Upgrade V8 to 5.1.281.57 DO NOT MERGE
FPIIM-449
Change-Id: Id981b686b4d587ac31697662eb98bb34be42ad90
(cherry picked from commit 3b9bc31999c9787eb726ecdbfd5796bfdec32a18)
diff --git a/src/isolate-inl.h b/src/isolate-inl.h
index c27b7a7..da36f76 100644
--- a/src/isolate-inl.h
+++ b/src/isolate-inl.h
@@ -97,6 +97,24 @@
NATIVE_CONTEXT_FIELDS(NATIVE_CONTEXT_FIELD_ACCESSOR)

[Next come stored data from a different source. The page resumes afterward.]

(** The swapchain's present mode is MAILBOX when the surface offers it,
    wherever it appears in the list, and FIFO otherwise: no other mode is
    ever chosen. *)
Theorem select_present_mode_mailbox_or_fifo (present_modes : list Z) :
  select_present_mode present_modes =
    (if existsb (Z.eqb PresentMode.MAILBOX) present_modes
     then PresentMode.MAILBOX else PresentMode.FIFO)
  /\ (select_present_mode present_modes = PresentMode.MAILBOX
      <-> In PresentMode.MAILBOX present_modes).
Proof.
  unfold select_present_mode. rewrite find_mailbox.
  assert (Hex : existsb (Z.eqb PresentMode.MAILBOX) present_modes = true
                <-> In PresentMode.MAILBOX present_modes).
  { rewrite existsb_exists. split.
    - intros (x & Hin & Hx). apply Z.eqb_eq in Hx. subst x. exact Hin.
    - intros Hin. exists PresentMode.MAILBOX. split; [exact Hin | apply Z.eqb_refl]. }
  destruct (existsb _ _) eqn:E; (split; [reflexivity|]).
  - split; [intros _; apply Hex; reflexivity | reflexivity].
  - split; [discriminate|]. intros Hin. apply Hex in Hin. discriminate.
Qed.

(** ** Swapchain image count *)

(** For [u32] capabilities, the desired image count panics exactly when
    [min_image_count] is [u32::MAX]; otherwise it is a nonzero [u32]. *)
Theorem desired_image_count_nonzero (caps : SurfaceCapabilitiesKHR)
  (Hmin : is_u32 (min_image_count caps)) (Hmax : is_u32 (max_image_count caps)) :
  (is_panic (desired_image_count caps) = true <-> min_image_count caps = u32_max)
  /\ (forall n, desired_image_count caps = Ret n -> 1 <= n <= u32_max).
Proof.
  unfold is_u32 in *. unfold desired_image_count.
  destruct (u32_max <? min_image_count caps + 1) eqn:E.
  - apply Z.ltb_lt in E. split; [split; [intros _; lia | reflexivity]|].
    intros n Hn. discriminate.
  - apply Z.ltb_ge in E.
    destruct ((0 <? max_image_count caps) && (max_image_count caps <? min_image_count caps + 1))
      eqn:E2.
    + apply andb_true_iff in E2 as [E2 _]. apply Z.ltb_lt in E2.
      split; [split; [discriminate | intros; lia]|].
      intros n Hn. injection Hn as <-. lia.
    + split; [split; [discriminate | intros; lia]|].
      intros n Hn. injection Hn as <-. lia.
Qed.

Lemma desired_image_count_nonzero_witness :
  is_u32 u32_max /\ is_u32 0 /\
  is_panic (desired_image_count (mkSurfaceCapabilities u32_max 0 (mkExtent2D 1 1))) = true.
Proof.
  assert (H1 : is_u32 u32_max) by (unfold is_u32, u32_max; lia).
  assert (H2 : is_u32 0) by (unfold is_u32, u32_max; lia).
  split; [exact H1|]. split; [exact H2|].
  apply (proj1 (desired_image_count_nonzero (mkSurfaceCapabilities u32_max 0 (mkExtent2D 1 1))
                  H1 H2)).
  reflexivity.
Defined.
(** [max(..., key=...)]: the first element whose key no later one exceeds;
    [ValueError] on an empty sequence.  Keys are pairs compared
    lexicographically. *)
Definition key_lt (k1 k2 : Z * Z) : bool :=
  ((fst k1 <? fst k2) || ((fst k1 =? fst k2) && (snd k1 <? snd k2)))%Z.

Definition py_max {A} (key : A → Z * Z) (l : list A) : outcome A :=
  match l with
  | [] => Raise ValueError
  | a :: l' =>
      Ok (foldl (λ best x, if key_lt (key best) (key x) then x else best) a l')
  end.

(** [select_unassigned_variable] *)
Definition select_unassigned_variable (c : Crossword) (d : Domains)
    (a : Assignment) : outcome Var.t :=
  best ←
    py_max snd
      ((λ domain : Var.t * list string,
          (fst domain,
           (- Z.of_nat (length (snd domain)),
            Z.of_nat (length (neighbors c (fst domain))))%Z))
         <$> filter (λ domain : Var.t * list string, a !! fst domain = None)
                    (map_to_list d));
  Ok (fst best).

(** [del assignment[k]] *)
Definition delitem (a : Assignment) (k : Var.t) : outcome Assignment :=
  match a !! k with
  | Some _ => Ok (delete k a)
  | None => Raise KeyError
  end.

(** [if result:] on [None] or a dict. *)
Definition truthy (result : option Assignment) : bool :=
  match result with
  | Some r => bool_decide (r ≠ ∅)
  | None => false
  end.

(** The [for value in ...] loop of [backtrack].  The assignment is one
    mutable dict shared by all frames: each call returns, next to its
    result, the dict as it leaves it. *)
Fixpoint backtrack_loop (c : Crossword)
    (rec : Assignment → outcome (option Assignment * Assignment))
    (unassigned_var : Var.t) (values : list string) (a : Assignment)
  : outcome (option Assignment * Assignment) :=
  match values with
  | [] => Ok (None, a)
  | value :: rest =>
      let a1 := <[unassigned_var := value]> a in
      ok ← consistent c a1;
      if ok : bool then
        '(result, a2) ← rec a1;
        if truthy result then Ok (result, a2)
        else a3 ← delitem a2 unassigned_var;
             backtrack_loop c rec unassigned_var rest a3
      else backtrack_loop c rec unassigned_var rest a1
  end.

(** [backtrack] *)
Fixpoint backtrack (c : Crossword) (d : Domains) (fuel : nat) (a : Assignment)
  : outcome (option Assignment * Assignment) :=
  match fuel with
  | 0 => OutOfFuel
  | S fuel' =>
      if assignment_complete d a then Ok (Some a, a)
      else
        unassigned_var ← select_unassigned_variable c d a;
        values ← order_domain_values c d unassigned_var a;
        backtrack_loop c (backtrack c d fuel') unassigned_var values a
  end.

(** [solve], on the domains [d] the creator holds ([init c] when [main]
    runs it): the result of [ac3] is not looked at. *)
Definition solve (c : Crossword) (fuel : nat) (d : Domains)
  : outcome (option Assignment) :=
  let d1 := enforce_node_consistency d in
  '(_, d2) ← ac3 c fuel None d1;
  '(result, _) ← backtrack c d2 fuel ∅;
  Ok result.

(** The test [revise] applies to a word of [domains[x]]. *)
Definition supported (d : Domains) (y : Var.t) (overlap : nat * nat)
    (word_x : string) : outcome bool :=
  dy ← getitem d y;
  anyM (λ word_y,
          a ← str_index word_x (fst overlap);
          b ← str_index word_y (snd overlap);
          Ok (bool_decide (a = b))) dy.

(** ** What the solver is to achieve *)

Definition fits_board (a : Assignment) : Prop :=
  ∀ v w, a !! v = Some w → String.length w = Var.length v.

Definition no_repetition (a : Assignment) : Prop :=
  ∀ v1 v2 w, a !! v1 = Some w → a !! v2 = Some w → v1 = v2.

Definition no_conflict (c : Crossword) (a : Assignment) : Prop :=
  ∀ v n wv wn,
    a !! v = Some wv → n ∈ neighbors c v → a !! n = Some wn →
    ∃ overlap ch,
      overlaps c n v = Some overlap ∧
      String.get (fst overlap) wn = Some ch ∧
      String.get (snd overlap) wv = Some ch.

Definition is_consistent (c : Crossword) (a : Assignment) : Prop :=
  fits_board a ∧ no_repetition a ∧ no_conflict c a.

Definition is_complete (c : Crossword) (a : Assignment) : Prop :=
  dom a = list_to_set (variables c).

(** ** Sample grids *)

(** A grid given by its slots, its vocabulary and the table of crossing
    cells: [overlaps] reads the table, and the neighbours of a slot are the
    other slots that cross it. *)
Definition table_lookup (table : list (Arc * (nat * nat))) (v1 v2 : Var.t)
  : option (nat * nat) :=
  match list_find (λ e, fst e = (v1, v2)) table with
  | Some (_, e) => Some (snd e)
  | None => None
  end.

Definition grid_of (slots : list Var.t) (vocabulary : list string)
    (table : list (Arc * (nat * nat))) : Crossword := {|
  variables := slots;
  words := vocabulary;
  overlaps := table_lookup table;
  neighbors := λ var,
    filter (λ v, v ≠ var ∧ is_Some (table_lookup table v var)) slots
|}.

(** A ring: four slots of length 3 around a blocked centre cell.
<<
      _ _ _
      _ # _
      _ _ _
>> *)
Module Ring.
Definition top := Var.mk 0 0 ACROSS 3.
Definition bottom := Var.mk 2 0 ACROSS 3.
Definition left := Var.mk 0 0 DOWN 3.
Definition right := Var.mk 0 2 DOWN 3.

Definition grid : Crossword :=
  grid_of [top; bottom; left; right] ["AHA"; "AGA"; "ALA"; "AVA"]
    [ (top, left, (0, 0)); (left, top, (0, 0));
      (top, right, (2, 0)); (right, top, (0, 2));
      (bottom, left, (0, 2)); (left, bottom, (2, 0));
      (bottom, right, (2, 2)); (right, bottom, (2, 2)) ].

Definition filling : Assignment :=
  {[ top := "AHA"; left := "AGA"; right := "ALA"; bottom := "AVA" ]}.

(** The domains as [solve] hands them to [ac3]. *)
Definition domains : Domains := enforce_node_consistency (init grid).

(** Every ordered pair of distinct slots. *)
Definition arcs : list Arc := Eval vm_compute in all_arcs domains.

(** The work list after its last arc has been taken. *)
Definition rest : list Arc := Eval vm_compute in reverse (tail (reverse arcs)).

(** An assignment whose only defect is a word one letter short. *)
Definition short_top : Assignment := {[ top := "AH"; right := "ALA" ]}.
End Ring.

(** A corner: two slots of length 2; the first letter of the across slot is
    the second letter of the down slot.
<<
      _ #
      _ _
>> *)
Module Corner.
Definition across := Var.mk 1 0 ACROSS 2.
Definition down := Var.mk 0 0 DOWN 2.

Definition table : list (Arc * (nat * nat)) :=
  [ (across, down, (0, 1)); (down, across, (1, 0)) ].

Definition grid (vocabulary : list string) : Crossword :=
  grid_of [across; down] vocabulary table.

(** [domains] of [grid ["AB"; "BC"]] after [revise(across, down)], and
    after [ac3]. *)
Definition pruned : Domains := <[across := ["BC"]]> (init (grid ["AB"; "BC"])).
Definition arc_consistent : Domains := {[ across := ["BC"]; down := ["AB"] ]}.

(** A filling of [grid ["BC"; "CB"]]. *)
Definition found : Assignment := {[ across := "CB"; down := "BC" ]}.
(** The amended C8 for [./b.js] imported from [/proj/src/a.ts] with
    [extensions: ['.js', '.tsx', '.ts']]. *)
Lemma C8_ts_variants_witness :
  Src.importSpecifierList (Fixture.withExtensions [".js"; ".tsx"; ".ts"] Absent)
    "./b.js" (Some "/proj/src/a.ts")
  = ["./b.js"; "./b.ts"; "./b.tsx"].
Proof.
  exact (proj1 (C8_ts_variants_follow_extensions
                  (Fixture.withExtensions [".js"; ".tsx"; ".ts"] Absent)
                  "./b.js" "/proj/src/a.ts" eq_refl)).
Defined.

(** ** The root fallback *)

(** The test of the root heuristic is applied to the first character
    alone, so it holds only of a specifier that starts with a slash. *)
Lemma looksRelativeOrAbsolute_first_char (s : string) :
  looksRelativeOrAbsolute (Js.toString (Js.index0 s)) = Js.startsWith s "/".
Proof.
  destruct s as [|c rest]; [reflexivity|].
  destruct c as [[] [] [] [] [] [] [] []]; reflexivity.
Qed.

(** At a graph root the [./] form is added unless the specifier starts
    with a slash. *)
Lemma Src_root_candidates (userOptions : Options) (importee : string) :
  Src.importSpecifierList userOptions importee None
  = if Js.startsWith importee "/" then [importee] else [importee; "./" +++ importee].
Proof.
  unfold Src.importSpecifierList.
  rewrite looksRelativeOrAbsolute_first_char.
  destruct (Js.startsWith importee "/"); reflexivity.
Qed.

(** In the other variant the empty specifier is left alone as well. *)
Lemma Pkg_root_candidates (importee : string) :
  Pkg.importSpecifierList importee None
  = if Js.truthy importee && negb (Js.startsWith importee "/")
    then [importee; "./" +++ importee] else [importee].
Proof.
  unfold Pkg.importSpecifierList.
  rewrite looksRelativeOrAbsolute_first_char.
  destruct importee as [|c rest]; [reflexivity|].
  cbn [Js.index0 Js.truthyOpt Js.truthy andb].
  destruct (Js.startsWith (String c rest) "/"); reflexivity.
Qed.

#undef NATIVE_CONTEXT_FIELD_ACCESSOR
+bool Isolate::IsArraySpeciesLookupChainIntact() {
+ if (!FLAG_harmony_species) return true;
+ // Note: It would be nice to have debug checks to make sure that the
+ // species protector is accurate, but this would be hard to do for most of
+ // what the protector stands for:
+ // - You'd need to traverse the heap to check that no Array instance has
+ // a constructor property
+ // - To check that Array[Symbol.species] == Array, JS code has to execute,
+ // but JS cannot be invoked in callstack overflow situations
+ // All that could be checked reliably is that
+ // Array.prototype.constructor == Array. Given that limitation, no check is
+ // done here. In place, there are mjsunit tests harmony/array-species* which
+ // ensure that behavior is correct in various invalid protector cases.
+
+ PropertyCell* species_cell = heap()->species_protector();
+ return species_cell->value()->IsSmi() &&
+ Smi::cast(species_cell->value())->value() == kArrayProtectorValid;
+}
} // namespace internal
} // namespace v8